If your bounds are the same for all elements, then use randfixedsum. It is amazingly efficient, even for high dimensional problems. The number of dimensions is N in this sort of problem.
For example, to find 3 vectors, of length 10, such that the samples are uniformly distributed over the set of possible solutions, with a sum of 1, lower bound of 0, and upper bound of 1...
X = randfixedsum(10,3,1,0,1)
0.11264 0.16122 0.1933
0.090028 0.13915 0.076298
0.10823 0.02528 0.024352
0.15859 0.31793 0.028457
0.062117 0.09639 0.056485
0.013329 0.051958 0.025118
0.10416 0.058997 0.3023
0.010921 0.021139 0.11247
0.21689 0.0064835 0.040133
0.12309 0.12146 0.14109
1 1 1
As I said, randfixedsum is quite efficient. The time to find 500 vectors, eah of length 1000 is about as good as you can possibly home for.
So only .06 seconds for the call. Find randfixedsum on the file exchange, here:
A problem arises when your bounds are not the same for all elements of the resulting vectors. Or, if the linear combination chosen is not just a simple sum. In these cases, as long as N is not too large, then use randfixedlinear combination.
For exampel, suppose we want to find vectors of length 5, such that the sum is also 1, but where the elements have an upper bound as the vector [.1 .2 .3 .4 .5]?

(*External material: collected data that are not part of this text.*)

Inductive records_step g (op : gov_op) g' : Prop :=
  | st_same :
      gov_records g' = gov_records g -> gov_retired g' = gov_retired g -> records_step g op g'
  | st_new req h r :
      op = GRequest req -> request req g = Some (g', Ok h) -> admitted g req ->
      after_request g req r g' -> records_step g op g'
  | st_change id rec rec' :
      om_find id (gov_records g) = Some rec -> record_change g op rec rec' ->
      gov_records g' = om_set id rec' (gov_records g) -> gov_retired g' = gov_retired g ->
      records_step g op g'
  | st_release id rec :
      om_find id (gov_records g) = Some rec -> after_release g id rec g' -> records_step g op g'.

Lemma gov_step_records op g g' ok :
  gov_inv g -> gov_op_ok op g -> is_restore op = false -> gov_step be op g = Some (g', ok) ->
  managed_capacity (gov_domain g') = managed_capacity (gov_domain g) /\ records_step g op g'.
Proof.
  intros Hi Hop Hr E. destruct op as [|req|id gen wb sb|id gen|id gen|id gen no ns| |s];
    simpl in Hop, Hr, E; try done.
  - pose proof (initialize_cases be g Hi) as Hc. destruct (initialize be g) as [g1 res].
    simplify_eq/=. destruct Hc as (_ & ? & ? & _ & _ & Ec & _). split; [done|]. by apply st_same.
  - destruct Hop as [Hw Hn]. destruct (request_cases g req Hi Hw Hn) as (g1 & res & E1 & _ & Hc).
    pose proof E1 as E2. rewrite E1 in E. simplify_eq/=. destruct res as [h|f].
    + destruct Hc as (Had & r & Ha & _). split; [by rewrite (aq_domain _ _ _ _ Ha)|]. by eapply st_new.
    + destruct Hc as [(n & -> & _) _]. split; [done|]. by apply st_same.
  - unfold release_for_worker in E. pose proof (release_cases g id gen wb sb Hi) as Hc.
    destruct (release_locked id gen wb sb g) as [g1 res]. simplify_eq/=. destruct res as [rel|f].
    + destruct Hc as (rec & [Hf _] & _ & _ & _ & Ha). pose proof Ha as (_ & _ & _ & _ & Ed & _).
      split; [by rewrite Ed|]. by eapply st_release.
    + destruct Hc as [-> _]. split; [done|]. by apply st_same.
  - destruct (pin_locked_cases g id gen Hi) as (g1 & res & E1 & _ & Hc).
    rewrite E1 in E. simplify_eq/=. destruct res as [u|f].
    + destruct Hc as (rec & reg & [Hf _] & Hh & _ & [] & _). split; [done|].
      eapply st_change; [done| |done|done]. eapply ch_pin; [done|by left|by apply Z.mod_pos_bound|named].
    + destruct Hc as [-> _]. split; [done|]. by apply st_same.
  - destruct (unpin_locked_cases g id gen Hi) as (g1 & res & E1 & _ & Hc).
    rewrite E1 in E. simplify_eq/=. destruct res as [u|f].
    + destruct Hc as (rec & reg & [Hf _] & Hh & _ & _ & [] & _). split; [done|].
      eapply st_change; [done| |done|done]. eapply ch_pin; [done| |by apply Z.mod_pos_bound|].
      * simpl. destruct (_ =? 0); auto.
      * destruct (_ =? 0); named.
    + destruct Hc as [-> _]. split; [done|]. by apply st_same.
  - destruct Hop as (Hno & Hns & _). pose proof (apply_relocation_cases g id gen no ns Hi Hno Hns) as Hc.
    destruct (apply_relocation id gen no ns g) as [g1 res]. simplify_eq/=. destruct Hc as [_ Hc].
    destruct res as [h|f].
    + destruct Hc as (rec & reg & Hcur & Hh & _ & _ & Ht & [] & _). split; [done|].
      eapply st_change; [apply Hcur| |done|done]. by eapply ch_move.
    + destruct Hc as [-> _]. split; [done|]. by apply st_same.
  - simplify_eq/=. split; [done|]. by apply st_same.
Qed.

(** A property of records that new, changed and released records keep. *)
Lemma records_step_all P op g g' :
  gov_inv g -> records_step g op g' -> all_records P g ->
  (forall req h r, op = GRequest req -> request req g = Some (g', Ok h) -> admitted g req ->
     after_request g req r g' -> P (new_record req (mk_id (gov_next_alloc_id g)) r)) ->
  (forall rec rec', P rec -> record_change g op rec rec' -> P rec') ->
  (forall rec, P rec -> P (released rec)) -> all_records P g'.
Proof.
  intros Hi Hs Ha Hn Hc Hr. destruct Hs as [Er Et|req h r Eo E Had Haf|id rec rec' Hf Hch Er Et|id rec Hf Haf].
  - by eapply all_records_same.
  - eapply all_records_set; [apply Haf|apply Haf|done|eauto].
  - eapply all_records_set; [done|done|done|]. eapply Hc; [|done]. eauto.
  - eapply all_records_release; eauto.
Qed.

(** ** Well-typed governors *)

(** Every region, free ones included, every record, the domain and the counters. *)
Record gov_typed g : Prop := {
  ty_arena : arena_typed (gov_arena g);
  ty_domain : domain_storable (gov_domain g);
  ty_next : in_u64 (gov_next_alloc_id g);
  ty_history : in_u64 (gov_history_count g);
  ty_records : all_records (rec_typed (managed_capacity (gov_domain g))) g;
}.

X = randFixedLinearCombination(3,1,ones(1,5),0,[.1 .2 .3 .4 .5])
0.034225 0.15026 0.21493 0.27429 0.32629
0.091852 0.049101 0.27878 0.37448 0.20579
0.032732 0.086649 0.23589 0.36987 0.27486
So the first element lives in [0, 0.1], the 5th element lives in [0, 0.5], etc.
randFixedLinearCombination is not as efficient when the dimension N gets large however.

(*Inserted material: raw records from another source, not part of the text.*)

(* ===== verification/Backend.v ===== *)
(** What the governor needs of its physical backend, and what it then does with the memory
    of the process: the contract behind include/gpu_memory_service/backend.hpp.

    The interface of the code is the record [IBackend] of Governor.v.  [BackendLaws] is what
    an implementation owes the governor; the host backend and the CUDA backend are its
    instances, and the life of the arena is proved here once for every backend. *)
From S2P Require Import Prelude Words Ordered Types Floats Region RegionInv RegionAlloc RegionFree.
From S2P Require Import RegionReloc RegionQuery RegionSpec Pressure Request Bytes Persist.
From S2P Require Import PersistInv Governor GovernorInv GovernorOps GovernorSpec.
Open Scope Z_scope.

(** The memory behind a base pointer: none behind null. *)
Definition arena_of (p : Z) : gset Z := if p =? 0 then ∅ else {[p]}.

Class BackendLaws {B : Type} (be : IBackend B) := {
  (** The addresses that are allocated. *)
  arenas : B -> gset Z;
  (** A granted arena is new memory; a refusal takes nothing. *)
  allocate_arena_law n al b :
    let '(b', res, _) := allocate_arena be n al b in
    match res with
    | Some p => arena_of p ## arenas b /\ arenas b' = arena_of p ∪ arenas b
    | None => arenas b' = arenas b
    end;
  (** An arena that is given back is gone. *)
  free_arena_law p b : p ∈ arenas b -> p <> 0 -> arenas (free_arena be p b) = arenas b ∖ {[p]};
}.
#[export] Hint Mode BackendLaws - ! : typeclass_instances.
Arguments arenas {B} be {_}.
Arguments allocate_arena_law {B} be {_}.
Arguments free_arena_law {B} be {_}.

Section lifetime.
Context {B : Type} (be : IBackend B) `{!BackendLaws be}.
Implicit Types (b : B) (g : MemoryGovernor B).

(** Since the backend was [b0], the governor has taken its arena and nothing else. *)
Definition holds_arena b0 g : Prop :=
  exists b, gov_backend g = Some b
    /\ if gov_initialized g
       then arena_of (gov_arena_base g) ## arenas be b0
            /\ arenas be b = arena_of (gov_arena_base g) ∪ arenas be b0
       else arenas be b = arenas be b0.

Lemma new_holds d b : holds_arena b (MemoryGovernor_new d (Some b)).
Proof. by exists b. Qed.

(** The three fields of the backend. *)
Definition backing g : option B * Z * bool := (gov_backend g, gov_arena_base g, gov_initialized g).

(** Only [initialize] and [restore] touch them. *)
Lemma gov_step_backing op g g' ok :
  op <> GInitialize -> is_restore op = false -> gov_step be op g = Some (g', ok) ->
  backing g' = backing g.
Proof.
  intros Hop Hr E. destruct op as [|req|id gen wb sb|id gen|id gen|id gen no ns| |s]; simpl in E; try done.
  - unfold request, next_id_locked in E. repeat (case_match; simplify_eq/=; try done).
  - unfold release_for_worker, release_locked in E. repeat (case_match; simplify_eq/=; try done).
  - unfold pin_locked in E. repeat (case_match; simplify_eq/=; try done).
  - unfold unpin_locked in E. repeat (case_match; simplify_eq/=; try done).
  - unfold apply_relocation in E. repeat (case_match; simplify_eq/=; try done).
  - by simplify_eq/=.
Qed.

Lemma initialize_holds b0 g : holds_arena b0 g -> holds_arena b0 (initialize be g).1.
Proof.
  intros (b & Eb & Hh). unfold initialize. destruct (gov_initialized g) eqn:Hin.
  { exists b. simpl. by rewrite Hin. }
  rewrite Eb. destruct (managed_capacity (gov_domain g) =? 0).
  { exists b. simpl. by rewrite Hin. }
  simpl. pose proof (allocate_arena_law be (managed_capacity (gov_domain g)) 256 b) as Ha.
  destruct (allocate_arena be _ _ b) as [[b' [p|]] err]; exists b'; (split; [done|]); simpl.
  - by rewrite <- Hh.
  - congruence.
Qed.

Lemma later_holds b0 g g' : later be g g' -> holds_arena b0 g -> holds_arena b0 g'.
Proof.
  intros Hl Hg. induction Hl as [|g g1 op g2 ok _ IH Hr _ E]; [done|]. specialize (IH Hg).
  assert (Hop : op = GInitialize \/ op <> GInitialize) by (destruct op; auto; right; discriminate).
  destruct Hop as [->|Hop].
  - simpl in E. injection E as <- _. by apply initialize_holds.
  - pose proof (gov_step_backing _ _ _ _ Hop Hr E) as Eb. injection Eb as E1 E2 E3.
    destruct IH as (b & Hb & Hh). exists b. rewrite E1, E2, E3. done.
Qed.

Lemma destroy_holds b0 g :
  holds_arena b0 g ->
  exists b, MemoryGovernor_destroy be g = Some b /\ arenas be b = arenas be b0.
Proof.
  intros (b & Eb & Hh). unfold MemoryGovernor_destroy. rewrite Eb.
  destruct (gov_initialized g); [|rewrite andb_false_r; by exists b].
  unfold arena_of in Hh. destruct (Z.eqb_spec (gov_arena_base g) 0) as [|Hn]; simpl; eexists; (split; [done|]).
  - rewrite (proj2 Hh). set_solver.
  - rewrite free_arena_law; set_solver.
Qed.

(** What a restore of an initialised governor leaves behind. *)
Lemma restore_leaks b0 g s :
  holds_arena b0 g -> gov_initialized g = true ->
  exists b, MemoryGovernor_destroy be (restore s g).1 = Some b
    /\ arenas be b = arena_of (gov_arena_base g) ∪ arenas be b0 /\ arena_of (gov_arena_base g) ## arenas be b0.
Proof.
  intros (b & Eb & Hh) Hin. rewrite Hin in Hh. exists b. unfold MemoryGovernor_destroy; simpl.
  rewrite Eb, andb_false_r. by destruct Hh.
Qed.
End lifetime.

For example, it is extremely good in a low number of dimensions:
>> timeit(@() randFixedLinearCombination(3,1,ones(1,15),0,1))
>> timeit(@() randFixedLinearCombination(3,1,ones(1,20),0,1))

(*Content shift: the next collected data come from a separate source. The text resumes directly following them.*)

(* ===== verification/Programs.v ===== *)
(** The programs that come with the library: consumer/main.cpp, examples/basic.cpp,
    examples/recovery.cpp and benchmarks/benchmark.cpp.

    Each [main] is a function of the heap of its [HostBackend] (and of the file system); it
    gives the exit code, the lines printed and what is left, or [None] when it does something
    undefined.  A line of measured times is a parameter. *)
From S2P Require Import Prelude Words Ordered Types Floats Region RegionInv RegionAlloc RegionFree.
From S2P Require Import RegionReloc RegionQuery RegionSpec Pressure Request Bytes Persist.
From S2P Require Import PersistInv Governor GovernorInv GovernorOps GovernorSpec Backend HostBackend.
Open Scope string_scope.
Open Scope Z_scope.

(** The domain and the request that the programs fill in, the other members at their defaults. *)
Definition program_domain (id cap : Z) : MemoryDomain :=
  mk_domain (mk_id id) (mk_gen 1) (mk_id 0) (mk_gen 1) 0 0 0 cap 0 0 0 0 0 0 d_zero
    PressureState.UNKNOWN DeviceHealth.UNKNOWN WatermarkConfig_default Provenance.MEASURED.

Definition program_request (bytes alignment : Z) (owner : string) : AllocationRequest :=
  mk_request bytes 0 alignment true MemoryClass.USER_BUFFER Reclaimability.RECLAIM_IF_COLD
    Movability.MOVABLE false owner (mk_id 0) (mk_gen 0) (mk_gen 0) (mk_id 0) (mk_id 0)
    gen_none gen_none gen_none gen_none "" Provenance.DERIVED.

(** [%u] of a [static_cast<unsigned>]. *)
Definition show_u (n : Z) : string := pretty (n mod U32).
Definition show_flag (b : bool) : string := if b then "1" else "0".

Section programs.
Context {H : Type} `{!AlignedHeap H} (timing : Z -> Z -> Z -> string).
Implicit Types (h : H) (g : MemoryGovernor H).

Definition program_start (id cap : Z) h : MemoryGovernor H * Result unit :=
  initialize HostBackend (MemoryGovernor_new (program_domain id cap) (Some h)).

(** A [main] that returns [code]: the governor goes out of scope. *)
Definition finish (code : Z) (out : list string) g : option (Z * list string * option H) :=
  Some (code, out, MemoryGovernor_destroy HostBackend g).

(** ** consumer/main.cpp *)

Definition consumer_line (h : AllocationHandle) (s : MemorySummary) : string :=
  "requested=" ++ pretty (h_size h) ++ " committed=" ++ pretty (ms_committed s)
  ++ " free=" ++ pretty (ms_free s) ++ " largest=" ++ pretty (ms_largest_free s)
  ++ " pressure=" ++ PressureState.to_string (ms_pressure s) ++ nl.

Definition consumer_main (h : H) : option (Z * list string * option H) :=
  let '(g, init) := program_start 1 (4 * 2 ^ 20) h in
  match init with
  | Err _ => finish 1 ["init failed" ++ nl] g
  | Ok _ =>
      match request (program_request (2 * 2 ^ 20) 4096 "consumer") g with
      | None => None
      | Some (g, Err f) => finish 1 ["request failed: " ++ RejectReason.to_string (reason f) ++ nl] g
      | Some (g, Ok hd) =>
          let '(g, s) := summary_locked g in
          let out := [consumer_line hd s] in
          if negb (ms_committed s =? 2 * 2 ^ 20) then finish 1 (out ++ ["committed mismatch" ++ nl]) g
          else
            match release (h_id hd) (h_generation hd) g with
            | (g, Err _) => finish 1 (out ++ ["release failed" ++ nl]) g
            | (g, Ok _) =>
                let '(g, s2) := summary_locked g in
                if negb (ms_committed s2 =? 0) || negb (ms_free s2 =? ms_managed_capacity s2) then
                  finish 1 (out ++ ["accounting mismatch after release" ++ nl]) g
                else finish 0 (out ++ ["consumer: PASS" ++ nl]) g
            end
      end
  end.

(** ** examples/basic.cpp *)

(** [h->size] reads the value of an optional without asking whether there is one. *)
Definition basic_main (h : H) : option (Z * list string * option H) :=
  let g := (program_start 7 (8 * 2 ^ 20) h).1 in
  match request (program_request (2 * 2 ^ 20) 4096 "example") g with
  | None => None
  | Some (_, Err _) => None
  | Some (g, Ok hd) =>
      let size := "alloc ok=1 size=" ++ show_u (h_size hd) ++ nl in
      let '(g, s) := summary_locked g in
      let status := "committed=" ++ show_u (ms_committed s) ++ " free=" ++ show_u (ms_free s)
                    ++ " pressure=" ++ PressureState.to_string (ms_pressure s) ++ nl in
      let '(g, rel) := release (h_id hd) (h_generation hd) g in
      finish 0 [size; status; "release ok=" ++ show_flag (result_ok rel) ++ nl] g
  end.

(** ** examples/recovery.cpp *)

Definition recovery_path : string := "gms_recovery_example.bin".

(** The two blocks: the heap and, for the first, the file system they leave. *)
Definition recovery_save (out : WriteOutcome) (fs : FileSystem) h :
    option (string * FileSystem * option H) :=
  let g := (program_start 9 (4 * 2 ^ 20) h).1 in
  '(g, _) ← request (program_request (2 ^ 20) 4096 "recovery") g;
  let '(g, s) := summary_locked g in
  let fs := (save out recovery_path fs g).1 in
  Some ("saved, committed=" ++ show_u (ms_committed s) ++ nl, fs, MemoryGovernor_destroy HostBackend g).

Definition recovery_load (readable : bool) (fs : FileSystem) h : option (string * option H) :=
  '(g, _) ← load readable recovery_path fs (MemoryGovernor_new (program_domain 9 (4 * 2 ^ 20)) (Some h));
  let '(g, s) := summary_locked g in
  Some ("recovered committed=" ++ show_u (ms_committed s)
        ++ " (conservative, physical bytes are not silently current)" ++ nl,
        MemoryGovernor_destroy HostBackend g).

Definition recovery_main (out : WriteOutcome) (readable : bool) (fs : FileSystem) h :
    option (Z * list string * FileSystem * H) :=
  '(l1, fs, h) ← recovery_save out fs h;
  h ← h;
  '(l2, h) ← recovery_load readable fs h;
  h ← h;
  Some (0, [l1; l2], delete recovery_path fs, h).

(** ** benchmarks/benchmark.cpp *)

(** The first loop of [bench], from round [i] on, [n] rounds left. *)
Fixpoint bench_alloc (n : nat) (i bytes alignment : Z) (v : list AllocationHandle) g :
    option (MemoryGovernor H * (string + list AllocationHandle)) :=
  match n with
  | O => Some (g, inr v)
  | S n' =>
      match request (program_request bytes alignment "bench") g with
      | None => None
      | Some (g, Err f) =>
          Some (g, inl ("  unexpected failure at " ++ pretty i ++ ": "
                        ++ RejectReason.to_string (reason f) ++ nl))
      | Some (g, Ok hd) => bench_alloc n' (i + 1) bytes alignment (v ++ [hd]) g
      end
  end.

Definition bench_free (v : list AllocationHandle) g : MemoryGovernor H :=
  fold_left (fun g hd => (release (h_id hd) (h_generation hd) g).1) v g.

Definition bench (n bytes alignment : Z) g : option (MemoryGovernor H * string) :=
  '(g, r) ← bench_alloc (Z.to_nat n) 0 bytes alignment [] g;
  match r with
  | inl failure => Some (g, failure)
  | inr v => Some (bench_free v g, timing n bytes alignment)
  end.

Definition benchmark_main (h : H) : option (Z * list string * option H) :=
  let g := (program_start 1 (2 ^ 26) h).1 in
  '(g, l1) ← bench 100 (64 * 1024) 256 g;
  '(g, l2) ← bench 1000 (16 * 1024) 256 g;
  '(g, l3) ← bench 10000 4096 256 g;
  '(g, l4) ← bench 100000 512 64 g;
  finish 0 ["--- allocation/free benchmark (governed, host backend) ---" ++ nl; l1; l2; l3; l4] g.
End programs.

But as I start to push things a bit, say 20 dimensions, things get slower.
Find randFixedLinearCombination here:
A virtue of both codes is they assue a result that is uniformly distributed over the domain of interest.
Be very careful however, as many solutions are not so good, especially ones that seem trivial. For example, you might consider the classic rescaling solution, something that someone on the site is always fast to propose.
X = rand(1,3);
X = X./sum(X)
0.55967 0.0077895 0.43254
It seems REALLY easy to do. And I will admit, it is fast. One problem is, the result is a set of vectors that are not uniformly distributed over the domain of all possible solutions. Worse, they may not satisfy the bound constraints as required. So, if we try plotting the result of 10000 such samples, we would see...
X = rand(10000,3);
X = X./sum(X,2);
The result is not uniformly distributed over that set. As you can see, the samples are considerably less dense in some regions of the implied constraint plane.
randfixedsum and randFixedLinearCombination have no such problem however.
Y = randFixedLinearCombination(10000,1,ones(1,3),0,1);
As I said, another problem is rescaling can mess up the bound constraints. That is never a problem with the two tools I have recommended however.